Last Updated: Mon Nov 01, 2010 19:42 pm (KSA) 16:42 pm (GMT)

UK Muslim minister held for explosives in U.S.

In U.S. for dicussions with Dept of Homeland Security, which later detained him (File)
In U.S. for dicussions with Dept of Homeland Security, which later detained him (File)

Britain's first Muslim government minister said he was "deeply disappointed" Monday after his luggage was searched for explosives at a United States airport as he returned from official talks.

International Development Minister Shahid Malik was detained for about 40 minutes at Washington Dulles airport Sunday by the Department of Homeland Security after meeting officials from the same department to discuss terrorism.

"I am deeply disappointed," he said.

"I really do believe that British ministers and parliamentarians should be afforded the same respect and dignity at USA airports that we would bestow upon our colleagues in the Senate and Congress."

"Obviously, there was no malice involved but it has to be said that the USA system does not inspire confidence."

Malik, who said the same thing happened to him last year at JFK airport in New York, added that he had received apologies from the U.S. authorities following the incident.

He said he was stopped along with two other Muslims -- "the other two were black Muslims, both with Muslim names," he said.

Malik, 39, was elected as a lawmaker in 2005 and became a minister in Prime Minister Gordon Brown's government in June.

Prophet's image

Meanwhile an affiliate group of the 57-nation Organization of the Islamic Conference on Monday condemned the extreme-right Danish People's Party decision (PPD) to use the Prophet Mohammed's image in its electoral campaign.
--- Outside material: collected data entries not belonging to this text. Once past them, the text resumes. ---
(** * namegen: a shallow embedding of [include/namegen/namegen.hpp]

    The pattern interpreter [namegen::generate] and its helpers
    [get_tokens], [get_rand], [pick_random_element], [capitalize_and_clear],
    [process_token] and [process_character], with the option state
    [option_t] threaded explicitly. *)

From Stdlib Require Import ZArith List String Ascii Bool Lia.
Import ListNotations.
Open Scope string_scope.
Open Scope Z_scope.

(** ** Random source: [detail::get_rand]

    [std::default_random_engine] is [std::minstd_rand0] in libstdc++
    (multiplier 16807, increment 0, modulus 2^31-1), and
    [std::uniform_int_distribution<unsigned long>] draws with the
    libstdc++ downscaling / upscaling algorithm. The rejection loops of the
    distribution are [do ... while] loops; they are given a bound [fuel]
    here, and a loop that would run longer returns the lower bound 0. *)

Module MinStd.

Definition a : Z := 16807.
Definition m : Z := 2147483647.
(** [min()] is 1 and [max()] is [m - 1], so [urngrange] is [m - 2]. *)
Definition urngmin : Z := 1.
Definition urngrange : Z := m - 2.
Definition word : Z := 2 ^ 64.

(** [linear_congruential_engine::seed]. *)
Definition seed_state (s : Z) : Z :=
  if s mod m =? 0 then 1 else s mod m.

(** [linear_congruential_engine::operator()]: the new state is returned. *)
Definition next (x : Z) : Z := (a * x) mod m.

(** Downscaling: [do ret = urng() - urngmin; while (ret >= past); ret /= scaling]. *)
Fixpoint downscale (fuel : nat) (x scaling past : Z) : Z * Z :=
  let x' := next x in
  let ret := x' - urngmin in
  if ret <? past then (x', ret / scaling)
  else match fuel with
       | O => (x', 0)
       | S f => downscale f x' scaling past
       end.
(** * A line-numbered BASIC: lexer, parser, interpreter and Go back end

    Shallow embedding of the packages [token], [lexer], [ast], [parser],
    [evaluator] and [compiler].  Go's [int] is [Z] (or [nat] for the lexer's
    byte offsets and line counter, which only grow from 0), [byte] is
    [ascii], [string] is [string] (a sequence of bytes), [float64] is the
    primitive binary64 [float], and Go maps are [gmap]s. *)

From Stdlib Require Import ZArith Ascii String List Floats Bool Lia.
From stdpp Require Import base option list strings gmap sorting.

Set Warnings "-register-all,-inexact-float".
Local Open Scope string_scope.
Local Open Scope Z_scope.

(** ** Package [token] *)

Module token.

(** [type TokenType string]: the constants of the package are the only
    values the lexer and the parser ever build, plus the zero value [""]
    of a [Token] that was never assigned ([UNSET]). *)
Inductive TokenType : Set :=
| ILLEGAL | EOF | NEWLINE
| IDENT | NUMBER | STRING
| ASSIGN | PLUS | MINUS | MULT | DIV | MOD
| LT | GT | LE | GE | EQ | NE
| LPAREN | RPAREN | COMMA | COLON | SEMICOLON
| PRINT | LET | IF | THEN | ELSE | GOTO | GOSUB | RETURN
| FOR | TO | STEP | NEXT | INPUT | REM | END | DIM
| AND | OR | NOT
| UNSET.

#[global] Instance TokenType_eq_dec : EqDecision TokenType.
Proof. solve_decision. Defined.

(** The string each constant is declared as. *)
Definition text (t : TokenType) : string :=
  match t with
  | ILLEGAL => "ILLEGAL" | EOF => "EOF" | NEWLINE => "NEWLINE"
  | IDENT => "IDENT" | NUMBER => "NUMBER" | STRING => "STRING"
  | ASSIGN => "=" | PLUS => "+" | MINUS => "-" | MULT => "*" | DIV => "/"
  | MOD => "MOD"
  | LT => "<" | GT => ">" | LE => "<=" | GE => ">=" | EQ => "==" | NE => "<>"
  | LPAREN => "(" | RPAREN => ")" | COMMA => "," | COLON => ":"
  | SEMICOLON => ";"
  | PRINT => "PRINT" | LET => "LET" | IF => "IF" | THEN => "THEN"
  | ELSE => "ELSE" | GOTO => "GOTO" | GOSUB => "GOSUB" | RETURN => "RETURN"
  | FOR => "FOR" | TO => "TO" | STEP => "STEP" | NEXT => "NEXT"
  | INPUT => "INPUT" | REM => "REM" | END => "END" | DIM => "DIM"
  | AND => "AND" | OR => "OR" | NOT => "NOT"
  | UNSET => ""
  end.

Record Token : Set := mkToken {
  Type_ : TokenType;
  Literal : string;
  Line : nat
}.

(** The zero value of [Token]. *)
Definition zero : Token := mkToken UNSET "" 0%nat.
(** * BFM (Build and Flash Manager): a shallow embedding of [bfm.py]

    The development follows the source file top-down: the string
    primitives of Python that the script relies on, the hexadecimal
    codec ([format_hex], [decode_hex]), the platform table
    ([get_config]), the version stamper ([set_version]), the archiver
    ([save_bootleg]), the binary locator ([get_binary]) and the
    pipeline ([main]).

    Conventions of the model.
    - A Python [str] is a [string]: a sequence of code points below 256.
      A file holds bytes; a read in text mode takes each byte for the
      code point of the same number and reads every line ending as a
      line feed, and a write in text mode writes the text as it is
      (the POSIX flavour of [open]). A file whose bytes the codec of
      the platform refuses is a file that does not decode.
    - A Python [int] is a [Z].
    - [os.path] and [pathlib] are modelled in their POSIX flavour
      ([posixpath], [PurePosixPath]). The file system takes two
      spellings of one path for the same file: repeated and trailing
      separators and the components [.] and [..] are resolved, the
      latter as [os.path.normpath] does, which is what the operating
      system does when the directory named before it exists and is not
      a symbolic link. The empty path names nothing.
    - A function that may raise returns in the monad [M], which threads
      the state of the world and carries the raised exception.
    - Console output is not part of the state, except for the calls
      recorded in the trace of the world. *)

From Stdlib Require Import ZArith List String Ascii Bool Lia.
Import ListNotations.

Local Open Scope string_scope.
Local Open Scope Z_scope.

Set Implicit Arguments.

(** ** Python string primitives *)

Module Py.

(** Code point of a character. *)
Definition ord (c : ascii) : Z := Z.of_nat (nat_of_ascii c).

Definition chr (n : Z) : ascii := ascii_of_nat (Z.to_nat n).

Definition LF : ascii := "010"%char.

Definition CR : ascii := "013"%char.

(** [s.startswith(p)] *)
Fixpoint startswith (p s : string) : bool :=
  match p, s with
  | EmptyString, _ => true
  | String a p', String b s' => Ascii.eqb a b && startswith p' s'
  | String _ _, EmptyString => false
  end.

(** [sub in s] *)
Fixpoint contains (sub s : string) : bool :=
  startswith sub s ||
  match s with
  | EmptyString => false
  | String _ s' => contains sub s'
  end.

(** [s[n:]] *)
Fixpoint drop (n : nat) (s : string) : string :=
  match n, s with
  | O, _ => s
  | S k, String _ s' => drop k s'
  | S _, EmptyString => EmptyString
  end.

(** [s.endswith(p)] *)
Definition endswith (p s : string) : bool :=
  (String.length p <=? String.length s)%nat &&
  String.eqb (drop (String.length s - String.length p) s) p.

(** [str.isspace] on one character, for code points below 256:
    TAB..CR, FS..US, SPACE, NEL and NBSP. *)
Definition isspace (c : ascii) : bool :=
  let n := ord c in
  ((9 <=? n) && (n <=? 13)) || ((28 <=? n) && (n <=? 32))
  || (n =? 133) || (n =? 160).

Fixpoint lstrip (s : string) : string :=
  match s with
  | String c s' => if isspace c then lstrip s' else s
  | EmptyString => EmptyString
  end.

Fixpoint rstrip (s : string) : string :=
  match s with
  | EmptyString => EmptyString
  | String c s' =>
      match rstrip s' with
      | EmptyString => if isspace c then EmptyString else String c EmptyString
      | r => String c r
      end
  end.
(** X14: the "Generate AI Photo" button asks for an image with no edit
    directive: every request it sends has one text, the lifestyle prompt
    for the listing's name and short description, followed by the
    sentence on preserving the product only when an image is selected. *)
Theorem generate_button_sends_the_plain_prompt :
  forall state w req,
    In req (sent_requests
              (generate_click
                 (fun instruction => handleGenerateImage state instruction w))) ->
    exists name text,
      template_text (get (data state) (lit "productName")) = Some name
      /\ template_text (get (data state) (lit "shortDescription")) = Some text
      /\ request_texts req
         = [lit "Create a high-quality, professional Instagram lifestyle photography shot for the product "
            ++ dquote ++ name ++ dquote ++ lit ". " ++ [10%N]
            ++ lit "  Context/Description: " ++ text ++ lit ". " ++ [10%N]
            ++ lit "  The image should be aesthetically pleasing, bright, and suitable for social media marketing. "
            ++ [10%N]
            ++ lit "  Aspect Ratio 1:1."
            ++ (if isSome (selectedImage state)
                then lit " preserve the key visual details of the product in the input image but place it in a better background/setting."
                else [])].
Proof.
  intros state w req Hin. unfold generate_click in Hin.
  apply sent_requests_of_image_flow in Hin.
  destruct Hin as (ai & name & text & Hname & Htext & Hin).
  exists name, text. split; [exact Hname|]. split; [exact Htext|].
  destruct (generateLifestyleImage _ _ _ _ _) as [r t] eqn:Hrun.
  cbn [snd] in Hin.
  rewrite (lifestyle_request_texts _ _ _ _ _ _ _ _ _ Hrun Hin).
  rewrite lifestyle_prompt_text, preserve_directive_text.
  cbn [truthy]. repeat rewrite <- app_assoc. reflexivity.
Qed.

Lemma generate_button_sends_the_plain_prompt_witness :
  exists name text,
    template_text (get (data showing_listing) (lit "productName")) = Some name
    /\ template_text (get (data showing_listing) (lit "shortDescription"))
       = Some text
    /\ request_texts
         (mkRequest image_model
            [mkPart (Some (lifestyle_prompt (lit "Blue Kaftan") (lit "Hand-made.")))
               None]
            image_config)
       = [lit "Create a high-quality, professional Instagram lifestyle photography shot for the product "
          ++ dquote ++ name ++ dquote ++ lit ". " ++ [10%N]
          ++ lit "  Context/Description: " ++ text ++ lit ". " ++ [10%N]
          ++ lit "  The image should be aesthetically pleasing, bright, and suitable for social media marketing. "
          ++ [10%N]
          ++ lit "  Aspect Ratio 1:1."
          ++ (if isSome (selectedImage showing_listing)
              then lit " preserve the key visual details of the product in the input image but place it in a better background/setting."
              else [])].
Proof.
  apply (generate_button_sends_the_plain_prompt showing_listing image_world).
  vm_compute. left. reflexivity.
Defined.

End EditFlow.

(* ================================================================== *)
(** * More on the result card *)
(* ================================================================== *)

Section PriceField.
Import Samples MoreSamples ResultCard ResultCardControls.

Lemma price_field_value_idempotent :
  forall s, price_field_value (price_field_value s) = price_field_value s.
Proof.
  intros s. unfold price_field_value. induction s as [|c s IH]; [reflexivity|].
  cbn. destruct (price_char c) eqn:Hc; [|exact IH].
  cbn. rewrite Hc. now rewrite IH.
Qed.

Lemma price_field_value_id :
  forall s, forallb price_char s = true -> price_field_value s = s.
Proof.
  intros s. unfold price_field_value. induction s as [|c s IH]; [reflexivity|].
  cbn. destruct (price_char c); cbn; [|discriminate].
  intros H. now rewrite IH.
Qed.

(** X15: typing [value] in the price field stores the Naira sign followed
    by [value] as typed and leaves the rest of the card alone.  The field
    shows the stored price without anything but digits, dots and commas:
    that is [value] itself when it holds nothing else, the sign is never
    shown, and storing again what the field shows does not change what it
    shows. *)
Theorem price_field_round_trip :
  forall value c,
    customPrice (price_onChange value c) = 8358%N :: value
    /\ productName (price_onChange value c) = productName c
    /\ marketingImageUrl (price_onChange value c) = marketingImageUrl c
    /\ businessName (price_onChange value c) = businessName c
    /\ logoUrl (price_onChange value c) = logoUrl c
    /\ forallb price_char (price_field_value (customPrice (price_onChange value c)))
       = true
    /\ price_field_value (customPrice (price_onChange value c))
       = price_field_value value
    /\ (forallb price_char value = true ->
        price_field_value (customPrice (price_onChange value c)) = value)
    /\ price_field_value
         (customPrice
            (price_onChange
               (price_field_value (customPrice (price_onChange value c))) c))
       = price_field_value (customPrice (price_onChange value c)).
Proof.
  intros value c.
  assert (Hshown : price_field_value (naira ++ value) = price_field_value value)
    by reflexivity.
  cbn [price_onChange setCustomPrice customPrice productName marketingImageUrl
         businessName logoUrl].
  do 5 (split; [reflexivity|]).
  split; [|split; [exact Hshown | split]].
  - unfold price_field_value. apply forallb_forall. intros x Hx.
    now apply filter_In in Hx.
  - intros Hvalue. rewrite Hshown. now apply price_field_value_id.
  - rewrite !Hshown. apply price_field_value_idempotent.
Qed.

(** The suggested range shows as its digits and commas run together; a
    price typed with letters is stored with them. *)
Example price_field_samples :
  price_field_value (naira ++ lit "15,000 - " ++ naira ++ lit "20,000")
  = lit "15,00020,000"
  /\ customPrice (price_onChange (lit "5k") (plain_card "0")) = naira ++ lit "5k"
  /\ price_field_value (naira ++ lit "5k") = lit "5".
Proof. vm_compute. repeat split. Qed.

End PriceField.

Section DownloadName.
Import Samples MoreSamples ResultCard ResultCardControls.

Lemma hyphen_is_no_space : isWhiteSpace 45%N = false.
Proof. reflexivity. Qed.
(** * rollup-plugin-html2: the injection decision engine of [dist/index.es.js]

    A shallow embedding of the plugin's [generateBundle] hook and of the
    helpers it calls, together with the externals check of [buildStart].
    The HTML tree of [node-html-parser] is an inductive tree; the [head] and
    [body] objects the hook keeps are paths into the tree under [html]. *)

From Stdlib Require Import String Ascii List Bool Arith Lia.
From stdpp Require Import base option list strings gmap.
Import ListNotations.
Open Scope string_scope.
Set Warnings "-register-all".

(** ** Strings as JavaScript sees them *)

Module JsString.

Definition chars (s : string) : list ascii := list_ascii_of_string s.
Definition str (l : list ascii) : string := string_of_list_ascii l.

(** [!s] is false exactly for the empty string. *)
Definition truthy (s : string) : bool :=
  match s with EmptyString => false | String _ _ => true end.

(** [s.endsWith('/')] *)
Definition endsWithSlash (s : string) : bool :=
  match rev (chars s) with
  | c :: _ => Ascii.eqb c "/"
  | [] => false
  end.

(** [s.slice(1)] *)
Definition slice1 (s : string) : string :=
  match s with EmptyString => EmptyString | String _ r => r end.

(** [s.toLowerCase()], on the letters A to Z. *)
Definition lower (c : ascii) : ascii :=
  let n := nat_of_ascii c in
  if Nat.leb 65 n && Nat.leb n 90 then ascii_of_nat (n + 32) else c.

Fixpoint toLowerCase (s : string) : string :=
  match s with
  | EmptyString => EmptyString
  | String c r => String (lower c) (toLowerCase r)
  end.

Fixpoint takeWhile {A} (p : A -> bool) (l : list A) : list A :=
  match l with
  | x :: r => if p x then x :: takeWhile p r else []
  | [] => []
  end.

Fixpoint dropWhile {A} (p : A -> bool) (l : list A) : list A :=
  match l with
  | x :: r => if p x then dropWhile p r else l
  | [] => []
  end.

End JsString.

(** ** Node's [path] module (POSIX), as far as the plugin reads it

    [path.parse(p)] is read for [name] and [ext] only, [path.extname(p)] is
    the same [ext]. The last component of the path is what follows the last
    separator, trailing separators dropped; its extension starts at its last
    dot, unless there is none, the dot is its first character, or the
    component is [".."]. *)

Module Path.
Import JsString.

Definition isSlash (c : ascii) : bool := Ascii.eqb c "/".
Definition isDot (c : ascii) : bool := Ascii.eqb c ".".

(** The last component, reversed. *)
Definition revBase (p : string) : list ascii :=
  takeWhile (fun c => negb (isSlash c)) (dropWhile isSlash (rev (chars p))).

Record parsed := { name : string; ext : string }.

Definition parse (p : string) : parsed :=
  let rb := revBase p in
  let rext := takeWhile (fun c => negb (isDot c)) rb in
  match dropWhile (fun c => negb (isDot c)) rb with
  | [] => {| name := str (rev rb); ext := "" |}
  | _dot :: [] => {| name := str (rev rb); ext := "" |}
  | _dot :: before =>
      if String.eqb (str (rev rb)) ".."
      then {| name := ".."; ext := "" |}
      else {| name := str (rev before); ext := str ("."%char :: rev rext) |}
  end.

Definition extname (p : string) : string := ext (parse p).

(** [path.basename(p)] *)
Definition basename (p : string) : string := str (rev (revBase p)).

End Path.

(** ** Option values *)

(** The [inject] option, and the [pos] argument of the tag emitter. *)
Inductive JsInject :=
| InjectUndefined
| InjectBool (b : bool)
| InjectString (s : string).

(** The [preload] option: absent, a boolean, an array or a [Set], or another
    value that is true in a condition and has no [has] method (a number, a
    string that is not empty, a plain object). An object with a [has] of its
    own that answers for names (a [Map]) stands here as the set of the names
    it answers true for. *)
Inductive JsPreload :=
| PreloadUndefined
| PreloadBool (b : bool)
| PreloadArray (l : list string)
| PreloadSet (s : gset string)
| PreloadOther.

(** A boolean option that may be absent ([modules], [nomodule]). *)
Definition truthyFlag (b : option bool) : bool := default false b.

(** An optional string is truthy when it is present and not empty. *)
Definition truthyStr (s : option string) : bool :=
  match s with Some v => JsString.truthy v | None => false end.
The OIC Observatory on Islamophobia denounced the decision in a statement from its Jeddah headquarters as "irresponsible, especially as it is emanating from a political party with the sole aim of inflaming hatred against a sector of the citizens of Denmark."

The PPD said on Thursday that it had created an image of Mohammed for its campaign material to illustrate the Danish value of freedom of expression.

The likeness shows a man's head wearing a turban, but it is not a cartoon.

The party made its selection as a way to explain that the crisis that hit Denmark in 2005 after a Danish daily published a satirical Mohammed cartoon was "an incident that threatened the Danish value" of freedom of expression.

The incident sparked anger throughout the Muslim world.

The 400-year-old Mohammed image chosen by the party is not controversial, PPD spokesman Kim Eskildsen said on Thursday a day after Danish Prime Minister Anders Fogh Rasmussen called legislative elections for November 13.